Database Schema Design
When to use this skill
Lists specific situations where this skill should be triggered:
- New Project: Database schema design for a new application
- Schema Refactoring: Redesigning an existing schema for performance or scalability
- Relationship Definition: Implementing 1:1, 1:N, N:M relationships between tables
- Migration: Safely applying schema changes
- Performance Issues: Index and schema optimization to resolve slow queries
Input Format
The required and optional input information to collect from the user:
Required Information
- Database Type: PostgreSQL, MySQL, MongoDB, SQLite, etc.
- Domain Description: What data will be stored (e.g., e-commerce, blog, social media)
- Key Entities: Core data objects (e.g., User, Product, Order)
Optional Information
- Expected Data Volume: Small (<10K rows), Medium (10K-1M), Large (>1M) (default: Medium)
- Read/Write Ratio: Read-heavy, Write-heavy, Balanced (default: Balanced)
- Transaction Requirements: Whether ACID is required (default: true)
- Sharding/Partitioning: Whether large data distribution is needed (default: false)
Input Example
Design a database for an e-commerce platform:
- DB: PostgreSQL
- Entities: User, Product, Order, Review
- Relationships:
- A User can have multiple Orders
- An Order contains multiple Products (N:M)
- A Review is linked to a User and a Product
- Expected data: 100,000 users, 10,000 products
- Read-heavy (frequent product lookups)
Instructions
Specifies the step-by-step task sequence to follow precisely.
Step 1: Define Entities and Attributes
Identify core data objects and their attributes.
Tasks:
- Extract nouns from business requirements → entities
- List each entity's attributes (columns)
- Determine data types (VARCHAR, INTEGER, TIMESTAMP, JSON, etc.)
- Designate Primary Keys (UUID vs Auto-increment ID)
Example (E-commerce):
Users
- id: UUID PRIMARY KEY
- email: VARCHAR(255) UNIQUE NOT NULL
- username: VARCHAR(50) UNIQUE NOT NULL
- password_hash: VARCHAR(255) NOT NULL
- created_at: TIMESTAMP DEFAULT NOW()
- updated_at: TIMESTAMP DEFAULT NOW()
Products
- id: UUID PRIMARY KEY
- name: VARCHAR(255) NOT NULL
- description: TEXT
- price: DECIMAL(10, 2) NOT NULL
- stock: INTEGER DEFAULT 0
- category_id: UUID REFERENCES Categories(id)
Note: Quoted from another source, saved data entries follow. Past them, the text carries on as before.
(* ===== verification/RouteLinkProps.v ===== *)
(** * What holds of the routes

    The scores are those of the paths in the reported links, the search ends and takes
    the best of them; what a change of a report leaves behind. *)

From S2P Require Import Prelude Prog DataFormats RouteLink RouteLinkPath RouteLinkBest RouteLinkFind.
Import Prog DataFormats RouteLink RouteLinkPath RouteLinkBest RouteLinkFind.

Module RouteLinkProps.

(** ** Where the invariant comes from *)

Fixpoint tree_all (P : link → bool) (t : link_tree) : bool := match t with Leaf => true | Node _ l a b => P l && tree_all P a && tree_all P b end.
Lemma tree_all_search sid P t r l : tree_all P t = true → search sid t r = Some l → P l = true.
Proof.
  induction t as [|x k a IHa b IHb]; cbn; [done|]. rewrite !andb_true_iff. intros [[H1 H2] H3]. destruct (decide (r = x)); [by intros [= <-]|]. destruct (goes_left sid r x); auto.
Qed.
Lemma tree_all_add sid P t r k : tree_all P t = true → P k = true → tree_all P (add_link sid t r k) = true.
Proof. intros H Hk. induction t as [|x l a IHa b IHb]; cbn in *; [by rewrite Hk|]. rewrite !andb_true_iff in H. destruct H as [[H1 H2] H3]. destruct (decide (r = x)); cbn; [by rewrite H1, H2, H3|]. destruct (goes_left sid r x); cbn; rewrite ?IHa, ?IHb, ?H1, ?H2, ?H3 by done; done. Qed.

(** Links nothing was calculated of since the last report. *)
Definition unscored (v : Z) (l : link) : bool := negb (path_version l =? v) && bool_decide (parent l = None) && negb (calculating l).
Definition reported (w : world) (n : neighbour) : bool :=
  tree_all (λ l, unscored (n_path_version n) l && match transmitter l with Some t => bool_decide (is_Some (subs w !! t)) | None => true end
    && match l_destination l with Some d => match dests w !! d with Some e => 1 <=? _ref_count e | None => false end | None => true end) (root n).
Definition untouched (w : world) : bool := forallb (reported w) (neighbours w) && bool_decide (map_Forall (λ _ x, destination x = None ∧ state x = None) (subs w)).

Lemma unused (m : gmap nat subscriber) d : map_Forall (λ _ x, destination x = None) m → users m d = 0.
Proof. intros H. unfold users, count. replace (filter _ m) with (∅ : gmap nat subscriber); [done|]. symmetry. apply map_empty. intros s. apply map_lookup_filter_None. right. intros x Hs Hu. cbn in Hu. unfold uses in Hu. rewrite (H s x Hs) in Hu. done. Qed.
(** The invariant of the routes holds when all that is known was just reported. *)
Lemma untouched_inv sid my w : untouched w = true → winv sid my w.
Proof.
  unfold untouched. rewrite andb_true_iff, bool_decide_eq_true. intros [Hn Hd]. apply Is_true_eq_left, forallb_True in Hn. rewrite Forall_forall in Hn.
  assert (∀ n x k, n ∈ neighbours w → search sid (root n) x = Some k → (path_version k ≠ n_path_version n ∧ parent k = None ∧ calculating k = false) ∧ (∀ t, transmitter k = Some t → is_Some (subs w !! t)) ∧ (∀ d, l_destination k = Some d → ∃ e, dests w !! d = Some e ∧ 1 ≤ _ref_count e)) as H.
  { intros n x k Hin Hk. specialize (Hn n Hin). apply Is_true_eq_true in Hn. pose proof (tree_all_search _ _ _ _ _ Hn Hk) as E. unfold unscored in E. rewrite !andb_true_iff, !negb_true_iff, Z.eqb_neq, bool_decide_eq_true in E. destruct E as [[[[E1 E2] E3] E4] E5]. split_and!; [done|done|done| |].
    - intros t Ht. rewrite Ht in E4. by apply bool_decide_eq_true in E4.
    - intros d Hl. rewrite Hl in E5. destruct (dests w !! d) as [e|]; [|done]. exists e. split; [done|lia]. }
  split.
  - intros n Hin. split; [intros x l p Hl Hp|intros x l Hl Hf|intros x l Hl Hc]; destruct (H n x l Hin Hl) as ((E1 & E2 & E3) & _); [congruence|by destruct E1|congruence].
  - intros n x k Hin Hk. by apply (H n x k).
  - intros n x k t Hin Hk Ht. apply flags_some. by apply (proj1 (proj2 (H n x k Hin Hk))).
  - intros d. rewrite unused by (by intros s x Hx; apply (Hd s x)). split; [|lia]. intros (n & x & k & Hin & Hk & Hl). destruct (proj2 (proj2 (H n x k Hin Hk)) d Hl) as (e & He & Hc). exists e. split; [done|lia].
  - intros s x t Hx Ht. destruct (Hd s x Hx) as [_ E]. congruence.
Qed.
- created_at: TIMESTAMP DEFAULT NOW()
Orders
- id: UUID PRIMARY KEY
- user_id: UUID REFERENCES Users(id)
- total_amount: DECIMAL(10, 2) NOT NULL
- status: VARCHAR(20) DEFAULT 'pending'
- created_at: TIMESTAMP DEFAULT NOW()
OrderItems (Junction table)
- id: UUID PRIMARY KEY
- order_id: UUID REFERENCES Orders(id) ON DELETE CASCADE
- product_id: UUID REFERENCES Products(id)
- quantity: INTEGER NOT NULL
- price: DECIMAL(10, 2) NOT NULL
Step 2: Design Relationships and Normalization
Define relationships between tables and apply normalization.
Tasks:
- 1:1 relationship: Foreign Key + UNIQUE constraint
- 1:N relationship: Foreign Key
- N:M relationship: Create junction table
- Determine normalization level (1NF ~ 3NF)
Decision Criteria:
- OLTP systems → normalize to 3NF (data integrity)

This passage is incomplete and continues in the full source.